Lemma park_ok : exists st', (let st1 := parked p x q SSLEEP st in st2 ← (if negb (Nat.eqb p 0) then wakeup A_RUNIN st1 else Ok st1); swtch st2) = Ok st' /\ fine st st'.
Proof.
  cbv zeta. assert (sched_inv None (parked p x q SSLEEP st)) as H1 by (apply parked_inv; by left).
  assert (exists st2, (if negb (Nat.eqb p 0) then wakeup A_RUNIN (parked p x q SSLEEP st) else Ok (parked p x q SSLEEP st)) = Ok st2 /\ sched_inv None st2 /\ cur st2 = None /\
    eases (parked p x q SSLEEP st) st2) as (st2&->&H2&Hc2&E2).
  { destruct (negb _); [|by eexists]. destruct (wakeup_inv A_RUNIN _ ltac:(done) H1) as (st2&->&H2&Hwk&_). exists st2.
    split; [done|]. split; [done|]. split; [by rewrite (wk_cur _ _ _ _ Hwk)|by eapply wakes_eases]. }
  cbn [mbind outcome_bind]. destruct (swtch_inv st2) as (st3&E3&H3&_); [by rewrite set_cur_none|]. rewrite E3. exists st3. split; [done|].
  apply (fine_trans _ (parked p x q SSLEEP st)); [apply parked_fine; by left|]. apply fine_eases; [apply parked_quiet|done|].
  etransitivity; [exact E2|by apply swtch_eases].
Qed.

(** ** Stopping there *)

(** The parent is woken through the queue [p] is on. *)
Definition trapped (i : cproc) : Prop := reaches p (c_pptr i) (parked p x q SSTOP st).

Lemma stop_viewed a tw : a <> 0 -> sched_inv None tw -> cur tw = None -> sprocs tw !! p = Some (set_stat x SSTOP) ->
  exists st', stop_current p a (viewed p x tw) = Ok st' /\ sched_inv None st' /\ eases tw st'.
Proof.
  intros Ha H1 Hct Htp. pose proof (lookup_lt_Some _ _ _ Htp) as Hlt. unfold stop_current, stop.
  assert (sprocs (set_cur (viewed p x tw) None) !! p = Some x) as Hx by (cbn; rewrite lookup_put by done; by rewrite decide_True).
  rewrite (rd_ok _ _ _ Hx). cbn [mbind outcome_bind]. rewrite (put_ok _ p x) by done. cbn [mbind outcome_bind]. set (x' := set_flag _ _).
  assert (set_procs (set_cur (viewed p x tw) None) (<[p:=x']> (sprocs (set_cur (viewed p x tw) None))) = set_procs tw (<[p:=x']> (sprocs tw))) as ->
    by (cbn; rewrite list_insert_insert_eq; destruct tw; cbn in *; by subst).
  assert (sched_inv None (set_procs tw (<[p:=x']> (sprocs tw)))) as H2 by (apply (park_state_inv tw p (set_stat x SSTOP)); auto).
  destruct (wakeup_inv a _ Ha H2) as (st2&->&H3&Hwk&_). cbn [mbind outcome_bind].
  destruct (swtch_inv st2) as (st3&E3&H4&_); [by rewrite set_cur_none by (rewrite (wk_cur _ _ _ _ Hwk); done)|]. exists st3. split; [done|]. split; [done|].
  etransitivity; [|by eapply swtch_eases]. etransitivity; [|by eapply wakes_eases]. apply (insert_eases tw p (set_stat x SSTOP)); [done| |done].
  split; cbn; by apply has_ldiff.
Qed.

Lemma tell_stop_queued i b w1 : posts w w1 -> p <> 0%nat -> p ∈ allproc w -> ids w !! p = Some i -> p_wchan x <> A_RUNOUT ->
  (exists st' w', tell_stop procaddr p i b (queued p x q st) w1 = Ok (st', w') /\ fine st st' /\ posts w w') \/
  (tell_stop procaddr p i b (queued p x q st) w1 = Panic "wakeup" /\ trapped i).
Proof.
  intros P1 Hp0 Hin Hi Hro. rewrite (queued_viewed p x q st SSTOP) by done. set (tw := parked p x q SSTOP st).
  assert (sched_inv None tw) as H1 by (apply parked_inv; by right). pose proof (parked_entry SSTOP) as Htp. fold tw in Htp.
  destruct (tb_parent _ _ (rdy_tables _ _ Hr) p i Hin Hp0 Hi) as [Hpar Hne]. destruct (tables_proc _ _ _ (rdy_tables _ _ Hr) Hpar) as [y Hy].
  assert (is_Some (sprocs tw !! c_pptr i)) as Hpy by (cbn; rewrite list_lookup_insert_ne by congruence; by exists y).
  assert (length (sprocs tw) = length (sprocs st)) as Hl by (cbn; apply length_insert). unfold tell_stop.
  assert (forall w2 tw2, sched_inv None tw2 -> settles (c_pptr i) tw tw2 -> posts w w2 ->
    exists st', stop_current p (procaddr (c_pptr i)) (viewed p x tw2) = Ok st' /\ fine st st') as Hstop.
  { intros w2 tw2 H2 S2 P2. destruct (se_proc _ _ _ S2 p _ Htp) as (x2&Hx2&_&_&[->|?]); [congruence| |done].
    destruct (stop_viewed (procaddr (c_pptr i)) tw2) as (st'&E&H'&E'); [done|done|by rewrite (se_cur _ _ _ S2)|done|]. exists st'. split; [done|].
    apply (fine_trans _ tw); [apply parked_fine; by right|]. apply fine_eases; [apply parked_quiet|done|]. etransitivity; [by eapply settles_eases|done]. }
  destruct b.
  - destruct (psignal_chld_viewed p x procaddr (c_pptr i) tw w1 Hne H1 Hs) as [-> |[-> Hrch]]; [by eexists|apply parked_head| |by right]. left.
    destruct (psignal_with_ok procaddr (psignal_chld procaddr) (c_pptr i) SIGCHLD tw w1 H1 Hpy) as (tw2&w2&E2&H2&S2&P2); [unfold SIGCHLD; lia|reflexivity|].
    unfold psignal. rewrite E2. cbn [lift both mbind outcome_bind fst snd].
    destruct (Hstop w2 tw2 H2 S2) as (st'&->&?); [by etransitivity|]. exists st', w2. cbn [mbind outcome_bind]. split_and?; try done. by etransitivity.
  - left. cbn [mbind outcome_bind fst snd]. destruct (Hstop w1 tw H1) as (st'&->&?); [|done|].
    { destruct Hpy as [y' Hy']. apply (settles_insert (c_pptr i) y' y'); auto. by rewrite list_insert_id. }
    exists st', w1. by cbn [mbind outcome_bind].
Qed.

End queueing.

(** ** Every call of [tsleep] *)

Section calls.
Context (procaddr : nat -> Z) (Hproc : forall q, procaddr q <> 0) (e : Z).
Context (st : sched) (w : sigs) (p : nat) (Hr : ready st w) (Hc : cur st = Some p).

#[local] Abbreviation sigintr := (fun p w => u_sigintr (us w p)).

(** A change of [p]'s entry that leaves it running. *)
Lemma fine_me x x' : sprocs st !! p = Some x -> same_sched x x' -> (p = 0%nat -> has (p_flag x') P_SINTR = false) ->
  has (p_flag x') SSYS = has (p_flag x) SSYS -> fine st (set_procs st (<[p:=x']> (sprocs st))).
Proof.
  intros Hx Hs Hf Hsys. destruct Hr as [H Hq Ht]. constructor.
  - rewrite <- (set_runrun_id (set_procs _ _)). by apply (inv_same None st p x).
  - intros r y. cbn. rewrite lookup_put by (by eapply lookup_lt_Some). case_decide; [|by apply Hq]. intros [= <-] Hy. subst r.
    destruct Hy as [?|Hy]; [by apply Hf|]. destruct (inv_cur _ _ H p Hc) as (z&Hz&Hrun&_). rewrite Hx in Hz. injection Hz as <-. destruct Hs as (_&_&E).
    rewrite E, (no_chan None st p x H Hx) in Hy by (by rewrite Hrun). done.
  - cbn. by rewrite length_insert.
  - intros Hst y. cbn. rewrite lookup_put by (by eapply lookup_lt_Some). case_decide as E; [|by apply Hst]. intros [= <-]. rewrite Hsys. apply Hst. by rewrite E.
Qed.

(** From [resume] on. *)
Lemma tsleep_resume_ok catch sig timo co : (catch = true -> sig = 0 -> seeing p st w) ->
  slept_ok st w (tsleep_resume (tsleep_CURSIG procaddr) sigintr e p catch sig timo st w co).
Proof.
  intros Hsee. destruct (inv_cur _ _ (rdy_inv _ _ Hr) p Hc) as (x&Hx&_&_). unfold tsleep_resume. rewrite (rd_ok _ _ _ Hx). cbn [mbind outcome_bind].
  set (x1 := set_flag x _). set (x2 := if negb (Z.land (p_flag x1) P_TIMEOUT =? 0) then _ else x1). set (b := negb (Z.land (p_flag x1) P_TIMEOUT =? 0)).
  assert (same_sched x x2 /\ has (p_flag x2) P_SINTR = false /\ has (p_flag x2) SSYS = has (p_flag x) SSYS) as (Hs&Hf&Hsys).
  { assert (has (Z.ldiff (p_flag x) P_SINTR) P_SINTR = false) as E.
    { unfold has. apply negb_false_iff, Z.eqb_eq, Z.bits_inj'. intros j Hj. rewrite Z.land_spec, Z.ldiff_spec, Z.bits_0. by destruct (Z.testbit (p_flag x) j), (Z.testbit P_SINTR j). }
    assert (forall f, loaded (set_flag x f) = has f SLOAD) as El by done.
    unfold x2. destruct (negb _); cbn [set_flag p_flag x1]; (split; [split; [done|split; [|done]]|split]); unfold loaded; cbn [p_flag set_flag]; fold (has (p_flag x) SLOAD).
    - change (has (Z.ldiff (Z.ldiff (p_flag x) P_SINTR) P_TIMEOUT) SLOAD = has (p_flag x) SLOAD). by rewrite !has_ldiff.
    - by rewrite has_ldiff.
    - by rewrite !has_ldiff.
    - change (has (Z.ldiff (p_flag x) P_SINTR) SLOAD = has (p_flag x) SLOAD). by rewrite has_ldiff.
    - done.
    - by rewrite has_ldiff. }
  rewrite (put_ok _ p x) by done. cbn [mbind outcome_bind]. set (st1 := set_procs st _).
  assert (fine st st1) as Hf1 by (apply (fine_me x x2); auto). assert (ready st1 w) as Hr1 by (eapply fine_ready; [apply Hr|done]).
  assert (forall co v, slept_ok st w (Ok (st1, w, co, Returned v))) as Hret by (intros co' v; by exists st1, w, co', (Returned v)).
  destruct (b && (sig =? 0)); [apply Hret|]. set (co1 := if _ && _ then _ else co). destruct catch; [|apply Hret].
  destruct (Z.eqb_spec sig 0) as [->|]; cbn [negb]; [|cbn [mbind outcome_bind]; apply Hret].
  assert (looking p st1 w) as Hk by (destruct (Hsee eq_refl eq_refl); by constructor).
  unfold tsleep_CURSIG. destruct (CURSIG_ok procaddr Hproc p st1 w Hk) as (st2&w2&t&->&H2&E2&P2&_). cbn [mbind outcome_bind].
  destruct t; cbn [mbind outcome_bind]; eexists st2, w2, co1, _; (split; [done|]); (split; [|done]); (eapply fine_trans; [exact Hf1|]); apply fine_eases; (done || apply Hr1).
Qed.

———

Your task —
Within the material above, the line with "- left. cbn" opens the range and the line with "End queueing." closes it; reproduce that range word for word.

Result of this task —
  - left. cbn [mbind outcome_bind fst snd]. destruct (Hstop w1 tw H1) as (st'&->&?); [|done|].
    { destruct Hpy as [y' Hy']. apply (settles_insert (c_pptr i) y' y'); auto. by rewrite list_insert_id. }
    exists st', w1. by cbn [mbind outcome_bind].
Qed.

End queueing.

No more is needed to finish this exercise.